A group of paleontologists studying a region called "Australia's Jurassic Park" have uncovered dinosaur tracks from almost two dozen different dinosaur species, including some of the largest dinosaur footprints ever discovered.

Salisbury said "Most of Australia's dinosaur fossils come from the eastern side of the continent, and are between 115 and 90 million years old". It also provides a strong record of the early Cretaceous period on the continent, as the fossils there are older than anywhere else in Australia.

Prior to this finding, the largest discovered dinosaur footprint was a 3-foot-9 track left by a carnivorous dinosaur, found last July in Bolivia, CNN reported.

In 2008, Walmadany was selected as the preferred site for a natural gas plant.

Salisbury said that Walmadany is home to thousands of dinosaur tracks still left to be discovered. Of these, 150 can confidently be assigned to 21 specific track types, representing four main groups of dinosaurs.

"There were five different types of predatory dinosaur tracks, at least six types of tracks from long-necked herbivorous sauropods, four types of tracks from two-legged herbivorous ornithopods, and six types of tracks from armored dinosaurs".

The dinosaur tracks were found in rocks dated between 127 and 140 million years old. Interestingly, the footprints of that size were initially overlooked because they were beyond the search range for a dinosaur track.

They were discovered along a 15-mile stretch on the coast of a knob of land in Western Australia called the Dampier Peninsula, on the Indian Ocean.

Calling the area a "magical place", and Australia's very own Jurassic Park, the findings included the only confirmed evidence for stegosaurs in the country.

Lead researcher Steve Salisbury called the coastline the "Cretaceous equivalent of the Serengeti". They used photogrammetry to create models of the fossils, and took silicone casts of numerous prints, so they could be displayed in museums.

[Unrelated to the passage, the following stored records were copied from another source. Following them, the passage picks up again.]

(** C13 The maps computed for a list of requests: to add are, for each requested key that is
    not in the cache, the last request with that key; to delete are exactly the cached
    records whose keys are not requested; no key is in both. *)
Theorem getToAddAndDelete_spec fs reqs :
  (∀ k req, (getToAddAndDelete fs reqs).1 !! k = Some req
     ↔ entries fs !! k = None ∧ last_with_key k reqs = Some req)
  ∧ (∀ k r, (getToAddAndDelete fs reqs).2 !! k = Some r
     ↔ entries fs !! k = Some r ∧ k ∉ flow_key <$> reqs)
  ∧ ∀ k, (getToAddAndDelete fs reqs).1 !! k = None ∨ (getToAddAndDelete fs reqs).2 !! k = None.
Proof.
  split_and!; [|apply toDelete_lookup|].
  - intros k req. rewrite toAdd_lookup. destruct (entries fs !! k); naive_solver.
  - intros k. rewrite toAdd_lookup, toDelete_None. destruct (entries fs !! k); auto.
Qed.

(** C12 A synchronisation that returns leaves in the cache the requested keys and no others,
    with the records of rules that were already created untouched; on every other exit, a
    panic included, each key is as before, or removed and not requested, or requested and
    added, so a requested rule that is installed is never disturbed. *)
Theorem syncRules_spec policy w :
  match syncRules policy w with
  | (Ok _, w') =>
      ∃ reqs w1, collectM getFlowCreateRequests (nfc_Rules (nfc_Spec policy)) w = (Ok reqs, w1)
                 ∧ synced reqs (cache w) (cache w')
                 ∧ dom (cache w') = list_to_set (flow_key <$> reqs)
  | (_, w') =>
      cache w' = cache w
      ∨ ∃ reqs w1, collectM getFlowCreateRequests (nfc_Rules (nfc_Spec policy)) w = (Ok reqs, w1)
                   ∧ towards reqs (cache w) (cache w')
  end.
Proof.
  pose proof (syncRules_ensures policy w) as H. unfold ensures in H.
  destruct (syncRules policy w) as [[[]|e|] w']; [|done..].
  destruct H as (reqs & w1 & Hreqs & Hs). exists reqs, w1. split_and!; [done..|]. by eapply synced_dom.
Qed.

The University of Queensland researchers were brought in more than five years ago by the aboriginal Goolarabooloo community, who are the traditional custodians of the area and have known about the tracks for many years.

'We needed the world to see what was at stake, ' Goolarabooloo official Phillip Roe said.

The area was designated a National Heritage site in 2011, and two years later it was announced that the gas production project wouldn't happen.